Stored items:
**********
(* ===== verification/Httpd.v ===== *)
(** * The HTTP server on io_uring: [cmd/httpd/rust/ksvc]

    An event loop that accepts connections, parses requests, answers them with
    a fixed text or with a file, and keeps connections alive.  A handler takes
    one completion to a new state and a list of actions; [turn] is one turn of
    the loop over the ring of KsvcUring and the router of KsvcRouter.  [step] is
    the loop together with a kernel that completes any request in flight with
    any result the system call may return; its bytes arrive with the completion.
    Addresses of buffers are parameters. *)
From stdpp Require Import base list strings pretty.
From S2P Require Import Prelude KsvcTypes KsvcRouter KsvcUring ConnSlab.
Local Open Scope Z_scope.
Local Open Scope rust_scope.

(** ** Bytes and text *)
Module Text.

Definition CRLF : list Z := [13; 10].
Definition decimal (n : Z) : list Z := bytes (pretty n).

Fixpoint starts_with (p l : list Z) : bool :=
  match p, l with
  | [], _ => true
  | a :: p', b :: l' => (a =? b) && starts_with p' l'
  | _ :: _, [] => false
  end.
Definition ends_with (p l : list Z) : bool := starts_with (reverse p) (reverse l).

(** [windows(n).position(|w| w == p)] for a non-empty [p] of length [n]. *)
Fixpoint position_of (p l : list Z) : option Z :=
  match l with
  | [] => None
  | _ :: l' => if starts_with p l then Some 0 else (λ i, i + 1) <$> position_of p l'
  end.
(** [str::contains]. *)
Definition contains (p l : list Z) : bool := bool_decide (is_Some (position_of p l)).

(** [std::str::from_utf8(..).is_ok()]. *)
Definition cont (b : Z) : bool := (0x80 <=? b) && (b <=? 0xBF).
Definition within (lo hi b : Z) : bool := (lo <=? b) && (b <=? hi).
Fixpoint utf8_valid (l : list Z) : bool :=
  match l with
  | [] => true
  | b :: r =>
      if b <? 0x80 then utf8_valid r
      else if within 0xC2 0xDF b then
        match r with c1 :: r1 => cont c1 && utf8_valid r1 | _ => false end
      else if within 0xE0 0xEF b then
        match r with
        | c1 :: c2 :: r2 =>
            (if b =? 0xE0 then within 0xA0 0xBF c1 else if b =? 0xED then within 0x80 0x9F c1 else cont c1) &&
            cont c2 && utf8_valid r2
        | _ => false
        end
      else if within 0xF0 0xF4 b then
        match r with
        | c1 :: c2 :: c3 :: r3 =>
            (if b =? 0xF0 then within 0x90 0xBF c1 else if b =? 0xF4 then within 0x80 0x8F c1 else cont c1) &&
            cont c2 && cont c3 && utf8_valid r3
        | _ => false
        end
      else false
  end.
(** ** Preservation *)

(** The slot of an index, and the requests of the others. *)
Lemma other_ids slots i o R x :
  slots !! i = Some o → (∀ o', ConnSlab.held slot_id (<[i := o']> slots) ≡ₚ slot_id i o' ++ R) → x ∈ R →
  ∃ j c, j ≠ i ∧ slots !! j = Some (Some c) ∧ x = Ids.make_id (op_of (state c)) (Z.of_nat j).
Proof.
  intros Hi HR Hx. specialize (HR None). simpl in HR. rewrite <- HR in Hx.
  apply ConnSlab.elem_of_held in Hx as (j & o' & Hj & Hx).
  destruct (decide (j = i)) as [->|].
  - rewrite list_lookup_insert_eq in Hj by (by eapply lookup_lt_Some). simplify_eq. by apply elem_of_nil in Hx.
  - rewrite list_lookup_insert_ne in Hj by done. destruct o' as [c|]; [|by apply elem_of_nil in Hx].
    apply list_elem_of_singleton in Hx as ->. eauto.
Qed.

(** The request that completes belongs to the accept or to a slot. *)
Lemma request_of w e :
  inv w → e ∈ inflight w →
  SubmitEntry.corr_id e = Ids.make_id Ids.OP_ACCEPT 0 ∨
  ∃ i c, ConnSlab.slots (conns (srv w)) !! i = Some (Some c) ∧
    SubmitEntry.corr_id e = Ids.make_id (op_of (state c)) (Z.of_nat i).
Proof.
  intros [_ _ Hids _ _] He. apply (list_elem_of_fmap_2 SubmitEntry.corr_id) in He.
  rewrite Hids in He. apply elem_of_cons in He as [?|He]; [by left|right].
  apply ConnSlab.elem_of_held in He as (i & [c|] & Hi & Hx); [|by apply elem_of_nil in Hx].
  apply list_elem_of_singleton in Hx. eauto.
Qed.

Lemma accept_id_ne st i : 0 ≤ i < 2 ^ 32 → Ids.make_id (op_of st) i ≠ Ids.make_id Ids.OP_ACCEPT 0.
Proof.
  intros Hi E. apply Ids.make_id_inj in E as [E _]; [by destruct st|apply is_op_of| |done|by vm_compute].
  apply (bool_decide_unpack _). by vm_compute.
Qed.

Lemma slot_id_inj st st' i j :
  0 ≤ i < 2 ^ 32 → 0 ≤ j < 2 ^ 32 → Ids.make_id (op_of st) i = Ids.make_id (op_of st') j → i = j.
Proof. intros Hi Hj E. by apply Ids.make_id_inj in E as [_ ?]; [|apply is_op_of..|done|done]. Qed.

Section Preserve.
Context (w : world) (l1 l2 : list SubmitEntry.t) (e : SubmitEntry.t).
Hypothesis (Hinv : inv w) (Hfl : inflight w = l1 ++ e :: l2).

Lemma inflight_rest e0 : e0 ∈ l1 ++ l2 → e0 ∈ inflight w.
Proof. rewrite Hfl. set_solver. Qed.

Lemma rest_ids R id :
  SubmitEntry.corr_id <$> inflight w ≡ₚ id :: R → SubmitEntry.corr_id e = id →
  SubmitEntry.corr_id <$> l1 ++ l2 ≡ₚ R.
Proof.
  intros Hids He. rewrite Hfl, fmap_app, fmap_cons, He in Hids. rewrite fmap_app.
  apply (Permutation_cons_inv (a := id)). rewrite <- Hids. by rewrite Permutation_middle.
Qed.

Section Conn.
Context (i : nat) (c : Conn).
Hypothesis (Hslot : ConnSlab.slots (conns (srv w)) !! i = Some (Some c)).
Hypothesis (He : SubmitEntry.corr_id e = Ids.make_id (op_of (state c)) (Z.of_nat i)).

Lemma conn_get : ConnSlab.get (conns (srv w)) (Z.of_nat i) = Some c.
Proof. unfold ConnSlab.get. by rewrite Nat2Z.id, Hslot. Qed.
(** ** The accounts of a phase *)

Definition answered (reqs : list (option Z)) : list Z := omap id reqs.

Lemma http_task_spec collect reqs r k :
  in_u 64 (Wrkr.requests r) → in_u 64 (Wrkr.errors r) → in_u 64 k →
  let n := Z.of_nat (length (answered reqs)) in
  Wrkr.http_task collect reqs r k =
    (Wrkr.mkConn (Wrkr.requests r +[64] n) (Wrkr.errors r +[64] (Z.of_nat (length reqs) - n))
       (if collect then Wrkr.latencies_ns r ++ answered reqs else Wrkr.latencies_ns r), k +[64] n).
Proof.
  revert r k. induction reqs as [|[lat|] reqs IH]; intros r k H1 H2 H3; cbn [Wrkr.http_task].
  - simpl. rewrite !Z.add_0_r, !wrap_small, app_nil_r by done. destruct r; by destruct collect.
  - rewrite IH by (done || (apply wrap_range; lia)). cbn [Wrkr.succeed Wrkr.requests Wrkr.errors Wrkr.latencies_ns].
    change (answered (Some lat :: reqs)) with (lat :: answered reqs). cbn [length].
    unfold wrap. rewrite !Zplus_mod_idemp_l.
    f_equal; [f_equal; [f_equal; lia|f_equal; lia|]|f_equal; lia].
    destruct collect; [|done]. unfold push_back. by rewrite <- (assoc_L (++)).
  - rewrite IH by (done || (apply wrap_range; lia)). cbn [Wrkr.fail Wrkr.requests Wrkr.errors Wrkr.latencies_ns].
    change (answered (None :: reqs)) with (answered reqs). cbn [length].
    unfold wrap. rewrite !Zplus_mod_idemp_l. do 3 f_equal. lia.
Qed.

Lemma merge_spec collect rs p :
  in_u 64 (Wrkr.total_requests p) → in_u 64 (Wrkr.total_errors p) →
  foldl (Wrkr.merge_one collect) p (Some <$> rs) =
    Wrkr.mkPhase (Wrkr.total_requests p +[64] sum_over Wrkr.requests rs) (Wrkr.total_errors p +[64] sum_over Wrkr.errors rs)
      (if collect then Wrkr.all_latencies p ++ (rs ≫= Wrkr.latencies_ns) else Wrkr.all_latencies p).
Proof.
  revert p. induction rs as [|r rs IH]; intros p H1 H2.
  - simpl. rewrite !Z.add_0_r, !wrap_small, app_nil_r by done. destruct p; by destruct collect.
  - cbn [fmap list_fmap foldl]. rewrite IH by (apply wrap_range; lia). cbn [Wrkr.merge_one Wrkr.total_requests
      Wrkr.total_errors Wrkr.all_latencies sum_over foldr]. unfold wrap. rewrite !Zplus_mod_idemp_l, !Z.add_assoc.
    f_equal. destruct collect; [|done]. by rewrite <- (assoc_L (++)).
Qed.

(** All requests of a phase. *)
Definition total (tasks : list (list (option Z))) : Z := Z.of_nat (length (answered (concat tasks))).
(** ** The frame transform *)

Lemma arctan2_ahead (d : R) : 0 < d -> np.arctan2 0 d = 0.
Proof.
  intros Hd. unfold np.arctan2.
  destruct (Rlt_dec 0 d); [|contradiction].
  unfold Rdiv. rewrite Rmult_0_l. apply atan_0.
Qed.

Lemma arctan2_behind (d : R) : d < 0 -> np.arctan2 0 d = PI.
Proof.
  intros Hd. unfold np.arctan2.
  destruct (Rlt_dec 0 d); [lra|].
  destruct (Rlt_dec d 0); [|contradiction].
  destruct (Rle_dec 0 0); [|lra].
  unfold Rdiv. rewrite Rmult_0_l, atan_0. ring.
Qed.

Lemma PI_gt_2 : 2 < PI.
Proof. pose proof PI2_1. lra. Qed.

(** A waypoint on the line through the robot along its heading, at signed
    distance [d] in front of it. *)
Lemma frame_on_heading (self : Controller) (d : R) :
  at0 (waypoint self) - at0 (odom self) = d * cos (at2 (odom self)) ->
  at1 (waypoint self) - at1 (odom self) = d * sin (at2 (odom self)) ->
  x_relative self = d /\ y_relative self = 0 /\ dist self = Rabs d.
Proof.
  intros Hx Hy.
  pose proof (sin2_cos2 (at2 (odom self))) as Hsc. unfold Rsqr in Hsc.
  unfold x_relative, y_relative, dist, x_diff, y_diff, np.hypot, np.cos, np.sin.
  cbn zeta. rewrite Hx, Hy.
  set (c := cos (at2 (odom self))) in *.
  set (s := sin (at2 (odom self))) in *.
  repeat split.
  - replace (c * (d * c) + s * (d * s)) with (d * (s * s + c * c)) by ring.
    rewrite Hsc. ring.
  - ring.
  - replace (d * s * (d * s) + d * c * (d * c))
      with (Rsqr d * (s * s + c * c)) by (unfold Rsqr; ring).
    rewrite Hsc, Rmult_1_r. apply sqrt_Rsqr_abs.
Qed.

Lemma angular_error_ahead (self : Controller) (d : R) :
  at0 (waypoint self) - at0 (odom self) = d * cos (at2 (odom self)) ->
  at1 (waypoint self) - at1 (odom self) = d * sin (at2 (odom self)) ->
  0 < d -> angular_error self = 0.
Proof.
  intros Hx Hy Hd.
  destruct (frame_on_heading self d Hx Hy) as (Hf & Hl & _).
  unfold angular_error. rewrite Hf, Hl. apply arctan2_ahead, Hd.
Qed.

Lemma angular_error_behind (self : Controller) (d : R) :
  at0 (waypoint self) - at0 (odom self) = d * cos (at2 (odom self)) ->
  at1 (waypoint self) - at1 (odom self) = d * sin (at2 (odom self)) ->
  d < 0 -> angular_error self = PI.
Proof.
  intros Hx Hy Hd.
  destruct (frame_on_heading self d Hx Hy) as (Hf & Hl & _).
  unfold angular_error. rewrite Hf, Hl. apply arctan2_behind, Hd.
Qed.

(** C5: [control] takes the world-frame offsets of the waypoint, rotates
    them by the yaw into [forward] and [lateral], and hands
    [arctan2 lateral forward] to the angular regulator and [tanh forward]
    to the linear one.  With yaw 0, a waypoint straight ahead gives
    angular error 0 and one straight behind gives an angular error of
    magnitude PI. *)
Theorem frame_transform (self : Controller) (ta tl : R) :
  let dx := at0 (waypoint self) - at0 (odom self) in
  let dy := at1 (waypoint self) - at1 (odom self) in
  let yaw := at2 (odom self) in
  let forward := cos yaw * dx + sin yaw * dy in
  let lateral := - sin yaw * dx + cos yaw * dy in
  angular_error self = np.arctan2 lateral forward /\
  linear_error self = tanh forward /\
  pid_angular (self_after (control self ta tl))
    = fst (update (pid_angular self) ta (np.arctan2 lateral forward)) /\
  pid_linear (self_after (control self ta tl))
    = fst (update (pid_linear self) tl (tanh forward)) /\
  (yaw = 0 -> dy = 0 -> 0 < dx -> angular_error self = 0) /\
  (yaw = 0 -> dy = 0 -> dx < 0 -> Rabs (angular_error self) = PI).
Proof.
  intros dx dy yaw forward lateral.
  destruct (control_keeps self ta tl) as (_ & Ha & Hl & _).
  split; [reflexivity|].
  split; [reflexivity|].
  split; [rewrite Ha; reflexivity|].
  split; [rewrite Hl; reflexivity|].
  split.
  - intros Hyaw Hdy Hdx.
    apply (angular_error_ahead self dx); fold yaw; try rewrite Hyaw.
    + rewrite cos_0. fold dx. ring.
    + rewrite sin_0. fold dy. lra.
    + exact Hdx.
  - intros Hyaw Hdy Hdx.
    rewrite (angular_error_behind self dx); fold yaw; try rewrite Hyaw.
    + apply Rabs_pos_eq. pose proof PI_gt_2. lra.
    + rewrite cos_0. fold dx. ring.
    + rewrite sin_0. fold dy. lra.
    + exact Hdx.
Qed.
(** * Experiment API views of polyaxon: a shallow embedding

    The development follows [polyaxon/api/experiments/views.py] and the
    [Project] model of [polyaxon/db/models/projects.py].  Views are
    embedded as computations in a state-and-exception monad over a
    [World] that holds the database tables the views touch, the Redis
    TTL store, and a journal of the outward effects (audit records,
    Celery sends, row creations) in the order they happen. *)

From Stdlib Require Import String Ascii ZArith OrderedTypeEx.
From stdpp Require Import base decidable option list sorting gmap strings.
**********
## [Your assignment]
Scan the entries above for the line containing "SubmitEntry.corr_id <$> l1 ++ l2 ≡ₚ R.", and copy it and all lines after it exactly, down to and including the line containing "revert r k.".

## [Result of the task]
  SubmitEntry.corr_id <$> l1 ++ l2 ≡ₚ R.
Proof.
  intros Hids He. rewrite Hfl, fmap_app, fmap_cons, He in Hids. rewrite fmap_app.
  apply (Permutation_cons_inv (a := id)). rewrite <- Hids. by rewrite Permutation_middle.
Qed.

Section Conn.
Context (i : nat) (c : Conn).
Hypothesis (Hslot : ConnSlab.slots (conns (srv w)) !! i = Some (Some c)).
Hypothesis (He : SubmitEntry.corr_id e = Ids.make_id (op_of (state c)) (Z.of_nat i)).

Lemma conn_get : ConnSlab.get (conns (srv w)) (Z.of_nat i) = Some c.
Proof. unfold ConnSlab.get. by rewrite Nat2Z.id, Hslot. Qed.
(** ** The accounts of a phase *)

Definition answered (reqs : list (option Z)) : list Z := omap id reqs.

Lemma http_task_spec collect reqs r k :
  in_u 64 (Wrkr.requests r) → in_u 64 (Wrkr.errors r) → in_u 64 k →
  let n := Z.of_nat (length (answered reqs)) in
  Wrkr.http_task collect reqs r k =
    (Wrkr.mkConn (Wrkr.requests r +[64] n) (Wrkr.errors r +[64] (Z.of_nat (length reqs) - n))
       (if collect then Wrkr.latencies_ns r ++ answered reqs else Wrkr.latencies_ns r), k +[64] n).
Proof.
  revert r k. induction reqs as [|[lat|] reqs IH]; intros r k H1 H2 H3; cbn [Wrkr.http_task].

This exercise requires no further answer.